_Exercise requirements_.
Only the lines that hold "DiskWrite" should be in the answer, each copied from the data below.

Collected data
|---|

(** ** The core *)

(** The pins the harness drives. *)
Record CoreIn := MkCoreIn {
  ci_reset : bool;
  ci_nmi_pulse : bool;
  ci_clk_sys : bool;
  ci_cfg_cpuType : Z; ci_cfg_memSize : Z; ci_cfg_sdramMod : Z;
  ci_ioctl_addr : Z; ci_ioctl_index : Z; ci_ioctl_download : Z; ci_ioctl_wr : Z; ci_ioctl_dout : Z;
  ci_ps2_key : Z; ci_ps2_mouse : Z;
  ci_sd_ack : Z; ci_sd_buff_addr : Z; ci_sd_buff_dout : Z; ci_sd_buff_wr : Z;
  ci_img_mounted : Z; ci_img_size : Z;
  ci_serial_rxd : bool }.

(** The pins it reads. *)
Record CoreOut := MkCoreOut {
  co_ioctl_wait : Z;
  co_sd_lba : list Z; co_sd_rd : Z; co_sd_wr : Z; co_sd_buff_din : list Z;
  co_vga_r : Z; co_vga_g : Z; co_vga_b : Z;
  co_vga_hb : bool; co_vga_vb : bool; co_vga_hs : bool; co_vga_vs : bool; co_ce_pixel : bool;
  co_audio_l : Z; co_audio_r : Z;
  co_serial_txd : bool; co_baud_div : Z;
  co_fetch_valid : bool; co_pc : Z; co_opcode : Z; co_data_addr : Z }.

Class Core (C : Type) := {
  eval : CoreIn -> C -> C;
  out : C -> CoreOut;
  gotFinish : C -> bool }.

Section Step.

Context {C : Type} `{Core C}.
Context (raw : Z -> list Z -> cstr * Z).          (* the disassembler *)
Context (fs : cstr -> option (list Z)).           (* the files of the host *)
Context (latency : Z) (ignore_writes : bool).     (* the plus-arguments of the block device *)
Context (o : Options).

Definition initialReset : Z := 48.
Definition WARM_RESET_LEN : Z := 4000.

Record Sim := MkSim {
  top : C;
  main_time : Z;
  clk_sys : SimClock;
  reset : bool;
  nmi_pulse : bool;
  clk_pin : bool;
  ps2_mouse : Z;
  serial_rxd : bool;
  warm_reset_start : Z;
  nmi_start : Z;
  last_baud_div : Z;
  last_download : bool;
  console : Console;
  bus : SimBus;
  blockdevice : BlkDev;
  input : SimInput;
  audio : SimAudio;
  video : SimVideo;
  serialTerminal : SimSerialTerminal;
  tracer : Tracer }.

#[export] Instance eta_Sim : Eta Sim := fun s =>
  MkSim (top s) (main_time s) (clk_sys s) (reset s) (nmi_pulse s) (clk_pin s) (ps2_mouse s)
    (serial_rxd s) (warm_reset_start s) (nmi_start s) (last_baud_div s) (last_download s)
    (console s) (bus s) (blockdevice s) (input s) (audio s) (video s) (serialTerminal s) (tracer s).

Definition resetSim (s : Sim) : Sim :=
  s <| main_time := 0 |> <| reset := true |> <| clk_sys ::= SimClock_Reset |>.

(** The input pins: the components write through pointers to them. *)
Definition core_in (s : Sim) : CoreIn :=
  let b := bus s in
  let p := pins (blockdevice s) in
  MkCoreIn (reset s) (nmi_pulse s) (clk_pin s) (cfg_cpuType o) (cfg_memSize o) (cfg_sdramMod o)
    (ioctl_addr b) (ioctl_index b) (ioctl_download b) (ioctl_wr b) (ioctl_dout b)
    (ps2_key (input s)) (ps2_mouse s)
    (sd_ack p) (sd_buff_addr p) (sd_buff_dout p) (sd_buff_wr p) (img_mounted p) (img_size p)
    (serial_rxd s).

(** The first three drives are attached, the other pointers are null. *)
Definition attach (l : list Z) : list (option Z) := map Some (take 3 l) ++ replicate (kVDNUM - 3) None.

(** [top->eval()]: the outputs are visible to the bus and the block device. *)
Definition top_eval (s : Sim) : Sim :=
  let s := s <| top := eval (core_in s) (top s) |> in
  let x := out (top s) in
  s <| bus ::= (fun b => b <| ioctl_wait := co_ioctl_wait x |>) |>
    <| blockdevice ::= (fun d => d <| pins ::= (fun p =>
         p <| sd_lba := attach (co_sd_lba x) |> <| sd_rd := co_sd_rd x |> <| sd_wr := co_sd_wr x |>
           <| sd_buff_din := attach (co_sd_buff_din x) |>) |>) |>.

(** The reset at the start and the warm reset. *)
Definition reset_phase (s : Sim) : Sim :=
  let s := if main_time s <? initialReset then s <| reset := true |> else s in
  let s := if main_time s =? initialReset then s <| reset := false |> else s in
  if 0 <=? reset_at_frame o then
    let s := if (warm_reset_start s <? 0) && (reset_at_frame o <=? count_frame (video s))
             then s <| warm_reset_start := main_time s |> else s in
    if (0 <=? warm_reset_start s) && (main_time s <? warm_reset_start s + WARM_RESET_LEN)
    then s <| reset := true |>
    else if (0 <=? warm_reset_start s) && (main_time s =? warm_reset_start s + WARM_RESET_LEN)
    then s <| reset := false |>
    else s
  else s.

Definition nmi_phase (s : Sim) : Sim :=
  if 0 <=? nmi_at_frame o then
    let s := if (nmi_start s <? 0) && (nmi_at_frame o <=? count_frame (video s))
             then s <| nmi_start := main_time s |> else s in
    s <| nmi_pulse := (0 <=? nmi_start s) && (main_time s <? nmi_start s + WARM_RESET_LEN) |>
  else s.

(** [bus.BeforeEval()], logging to the shared console; the address it counts is
    an [int]. *)
Definition bus_step (s : Sim) : option Sim :=
  let b := Bus_BeforeEval fs ((bus s) <| bus_log := console s |>) in
  _ ← checked_int (ioctl_next_addr b);
  Some (s <| bus := b |> <| console := bus_log b |>).

(** The trace of the last evaluation, logging to the shared console. *)
Definition trace_step (s : Sim) : option Sim :=
  let x := out (top s) in
  t ← trace_sample raw (negb (ioctl_download (bus s) =? 0)) (co_fetch_valid x) (co_pc x)
        (co_opcode x) (count_frame (video s)) (co_data_addr x)
        ((tracer s) <| trace_console := console s |>);
  Some (s <| tracer := t |> <| console := trace_console t |>).

(** Both edges of the clock evaluate the core; the components run before the
    rising one, the block device only while nothing is downloaded. *)
Definition edge_phase (s : Sim) : option Sim :=
  if negb (Bool.eqb (clk (clk_sys s)) (old (clk_sys s))) then
    s ← (if SimClock_IsRising (clk_sys s) && negb (ioctl_download (bus s) =? 1) then
           d ← BlkDev_tick latency ignore_writes (main_time s) (blockdevice s);
           Some (s <| blockdevice := d |>)
         else Some s);
    s ← (if clk (clk_sys s) then bus_step (s <| input ::= Input_BeforeEval |>) else Some s);
    trace_step (top_eval s)
  else Some s.

Definition s16 (v : Z) : Z := swrap 16 v.

Definition audio_phase (s : Sim) : Sim :=
  if SimClock_IsRising (clk_sys s) then
    let x := out (top s) in
    s <| audio ::= SimAudio_Clock (s16 (co_audio_l x)) (s16 (co_audio_r x)) |>
  else s.

(** The pixel of the core's pins, red in the low byte. *)
Definition core_colour (x : CoreOut) : Z :=
  Z.lor 0xFF000000 (Z.lor (Z.shiftl (co_vga_b x) 16) (Z.lor (Z.shiftl (co_vga_g x) 8) (co_vga_r x))).

Definition core_video (now : Z) (x : CoreOut) : VideoIn :=
  MkVideoIn (co_vga_hb x) (co_vga_vb x) (co_vga_hs x) (co_vga_vs x) (u32 (core_colour x)) now.

(** [now] is the host clock, which the video reads at the end of a frame. *)
Definition video_phase (now : Z) (s : Sim) : option Sim :=
  let x := out (top s) in
  if SimClock_IsRising (clk_sys s) && co_ce_pixel x
  then v ← SimVideo_Clock (core_video now x) (video s); Some (s <| video := v |>) else Some s.

(** The trace file, opened if it is not yet and can be created. *)
Definition open_trace (t : Tracer) : Tracer :=
  t <| cpu_trace_file ::= (fun f =>
    match f with None => if trace_creatable t then Some [] else None | Some _ => f end) |>.

(** At the end of a download the trace starts, unless it is disabled. *)
Definition trace_start (download_ends : bool) (t : Tracer) : Tracer :=
  if download_ends && negb (cpu_trace_enable t) && negb (cpu_trace_disabled o)
  then open_trace (t <| cpu_trace_enable := true |>)
  else t.

(** The serial terminal, whose count of nulls is an [int], the time and the start
    of the trace. *)
Definition rising_phase (s : Sim) : option Sim :=
  if SimClock_IsRising (clk_sys s) then
    let x := out (top s) in
    let t := Terminal_Tick (co_serial_txd x) (serialTerminal s) in
    _ ← checked_int (m_null_run_count t);
    let s := s <| serialTerminal := t |> <| serial_rxd := m_tx_pin (m_uart t) |> in
    let s := if negb (co_baud_div x =? last_baud_div s)
             then s <| serialTerminal := UpdateConfigDirect (co_baud_div x) 8 1 false false t |>
                    <| last_baud_div := co_baud_div x |>
             else s in
    let s := s <| main_time := u64 (main_time s + 1) |> in
    let t := trace_start (last_download s && (ioctl_download (bus s) =? 0)) (tracer s) in
    Some (s <| tracer := t |> <| last_download := negb (ioctl_download (bus s) =? 0) |>)
  else Some s.

(** What a call leaves: the next state, or the end of the process when the model
    of the core has executed [$finish]. *)
Inductive Outcome := Running (s : Sim) | Finished.
Lemma pieces_concat {A} (step n : nat) (d : list A) :
  concat (map (fun k => take step (drop (k * step) d)) (seq 0 n)) = take (n * step) d.
Proof.
  induction n as [|n IH]; [done|]. rewrite seq_S, map_app, concat_app, IH. cbn [map concat Nat.add].
  rewrite app_nil_r, <- take_add. f_equal. lia.
Qed.

(** A file fetched in chunks is returned exactly.  For any file up to 2 GB and
    any chunk of 1 to 16 blocks of 4096 bytes, the requests at successive offsets
    up to the first short answer return the file: every answer but the last is a
    full chunk, all succeed, and together they are its bytes.  A client that asks
    once more after a last answer that was short, but not empty, makes the
    service read past the end of the data. *)
Theorem get_file (t : TbHps) (f : TbFile) (idx blocks : nat) :
  files t !! idx = Some f -> (idx < 256)%nat -> (1 <= blocks <= 16)%nat ->
  Z.of_nat (length (tf_data f)) < 2 ^ 31 ->
  let last := (length (tf_data f) / (blocks * 4096))%nat in
  exists answers t',
    run_gets (map (get_request (Z.of_nat idx) blocks) (seq 0 (S last))) t = Some (answers, t') /\
    concat answers = tf_data f /\ status t' = 0 /\
    (forall k a, answers !! k = Some a -> if (k =? last)%nat
       then (length a < blocks * 4096)%nat else length a = (blocks * 4096)%nat) /\
    (get_idx t' = -1 <-> answers !! last = Some []) /\
    (answers !! last <> Some [] ->
       request 0 (get_request (Z.of_nat idx) blocks (S last)).2 t' = None).
Proof.
  intros Hfile Hidx Hb Hsize last. set (step := (blocks * 4096)%nat) in *. set (d := tf_data f) in *.
  assert (Hq := Nat.div_mod_eq (length d) step).
  assert (Hq' := Nat.mod_upper_bound (length d) step ltac:(unfold step; lia)). fold last in Hq.
  destruct (gets_run f idx blocks Hidx Hb Hsize (S last) t Hfile) as (t' & Hrun & Hf' & Hst).
  { fold d step. rewrite Nat.sub_succ, Nat.sub_0_r. nia. }
  { fold d step. intros j Hj. nia. }
  fold d step in Hrun, Hst. destruct Hst as [Hs Hg]; [done|]. rewrite Nat.sub_succ, Nat.sub_0_r in Hg.
  set (answers := map (fun k => take step (drop (k * step) d)) (seq 0 (S last))) in Hrun.
  assert (Hlk : forall k, (k <= last)%nat -> answers !! k = Some (take step (drop (k * step) d))).
  { intros k Hk. unfold answers. rewrite list_lookup_fmap, lookup_seq_lt by lia. done. }
  assert (Hempty : answers !! last = Some [] <-> (last * step = length d)%nat).
  { rewrite Hlk by lia. split; [intros [= E]|intros E; by rewrite drop_ge, take_nil by lia].
    apply (f_equal length) in E. rewrite length_take, length_drop in E. cbn in E. nia. }
  exists answers, t'. split; [done|]. split; [|split; [done|split; [|split]]].
  - unfold answers. rewrite pieces_concat. apply take_ge. nia.
  - intros k a Hk. assert (Hkl : (k <= last)%nat).
    { apply lookup_lt_Some in Hk. unfold answers in Hk. rewrite length_map, length_seq in Hk. lia. }
    rewrite Hlk in Hk by done. injection Hk as <-. rewrite length_take, length_drop.
    destruct (Nat.eqb_spec k last); nia.
  - rewrite Hempty, Hg. destruct (Nat.eqb_spec (last * step) (length d)); [done|]. split; [lia|done].
  - rewrite Hempty. intros Hne. destruct (get_step f idx blocks Hidx Hb Hsize (S last) t') as (_ & _ & Hub).
    + by rewrite Hf'.
    + right. rewrite Hg. by destruct (Nat.eqb_spec (last * step) (length d)).
    + fold d step. change (2 ^ 32) with 4294967296. change (2 ^ 31) with 2147483648 in Hsize.
      unfold d in *. unfold step in *. lia.
    + apply Hub. fold d step. nia.
Qed.

(** ** The response blocks *)

Definition response_length (block : list Z) : Z := be16 block 2 + 65536 * byte block 4.

Definition data_blocks (t : TbHps) (n : nat) : list Z :=
  concat (map (fun k => (fill (Z.of_nat (S k)) t).1) (seq 0 n)).
Lemma run_disk_write s l blk rs w :
  settings_ok c -> s ∈ [0; 1] -> 0 <= l -> bytes_ok blk -> idle (bench w) -> fresh (DiskWrite s l blk :: rs) (core w) ->
  exists o a w', serve_req (DiskWrite s l blk) (abs (bench w)) = Some (o, a) /\
    reaches (span (latency c) + 770) w o w' /\ served rs a (tb_wlost (hps (bench w))) w'.
Proof.
  intros (Hlat & _) Hs Hl0 Hblk Hid Hf. pose proof Hid as (Hst & Hq & Hwr & Hl).
  destruct (bench w) as [h p x] eqn:Hb. cbn [hps pins tbx] in *. rewrite <- Hb in Hid.
  destruct (idle_tick w (DiskWrite s l blk) rs (asked h s l true WWAIT) x Hid Hf) as (w1 & R1 & Hb1 & Hr1).
  { intros i Hi. rewrite Hb. by eapply poll_write. }
  rewrite Hb in Hb1. cbn [pins] in Hb1. set (h1 := asked h s l true WWAIT) in *.
  set (p2 := p <| io_ack := Z.shiftl 1 s |>). set (off := Z.to_nat (l * 512)).
  set (G := fun k => captured WCAP FINISH h1 k (image_at off blk (written h) k) (tbblk h1)).
  destruct (wait_run (latency c) (fun _ h => Some (MkBench (start WCAP h) p2 x)) (DiskWrite s l blk :: rs) h1 p x w1
              (MkBench (at_t (G 0) (3 * 0)) p2 x)) as (w2 & R2 & Hb2 & Hr2); try done.
  destruct (capture_ticks (DiskWrite s l blk) rs p2 G (fun _ => x) (fun i _ => take_disk_word i x))
    with (n := 255%nat) (w := w2) (k := 0) (p := p2) as (w3 & p3 & R3 & Hb3 & (P1 & P2 & P3) & Hbusy); try done.
  { split; [done|apply Hq]. }
  { intros i k j q Hk. unfold service, G. cbn [hps st at_t captured]. by destruct (Z.eqb_spec k 256); [lia|]. }
  { intros i k Hk Hsh. apply (take_disk_ok i x h1 k blk (written h) s l); try done. by apply Hsh. }
  { by left. }
  destruct (tick_live (DiskWrite s l blk) rs w3 (MkBench (with_st IDLE (at_t (G 256) 768) <| flushes := u64 (flushes h + 1) |>)
      (p3 <| sd_buff_wr := false |> <| io_ack := 0 |>) x)) as [R4 Hbusy4].
  { by right. }
  { rewrite Hb3. cbn [pins]. split; [by rewrite P1|by rewrite P2; apply Hq]. }
  { intros i. by rewrite Hb3. }
  eexists _, _, _. split; [reflexivity|]. split; [|split; [|split; [by apply busy_fresh in Hbusy4|split; [|done]]]].
  - assert (R := reaches_trans _ _ _ _ _ _ _ R1 (reaches_trans _ _ _ _ _ _ _ R2
       (reaches_trans _ _ _ _ _ _ _ (reaches_ticks _ _ _ _ R3) (reaches_ticks _ _ _ _ R4)))).
    rewrite Hb3 in R. cbn [pins] in R. unfold strobe at 1 in R. rewrite P3 in R.
    eapply reaches_le; [|exact R]. lia.
  - split; [done|]. split; [|done]. split; [done|]. cbn. by rewrite P2; apply Hq.
  - unfold abs. cbn [bench next hps tbx]. unfold G. rewrite image_at_256 by done. done.
Qed.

|---|

_Solution to this problem_.
  settings_ok c -> s ∈ [0; 1] -> 0 <= l -> bytes_ok blk -> idle (bench w) -> fresh (DiskWrite s l blk :: rs) (core w) ->
  exists o a w', serve_req (DiskWrite s l blk) (abs (bench w)) = Some (o, a) /\
  destruct (idle_tick w (DiskWrite s l blk) rs (asked h s l true WWAIT) x Hid Hf) as (w1 & R1 & Hb1 & Hr1).
  destruct (wait_run (latency c) (fun _ h => Some (MkBench (start WCAP h) p2 x)) (DiskWrite s l blk :: rs) h1 p x w1
  destruct (capture_ticks (DiskWrite s l blk) rs p2 G (fun _ => x) (fun i _ => take_disk_word i x))
  destruct (tick_live (DiskWrite s l blk) rs w3 (MkBench (with_st IDLE (at_t (G 256) 768) <| flushes := u64 (flushes h + 1) |>)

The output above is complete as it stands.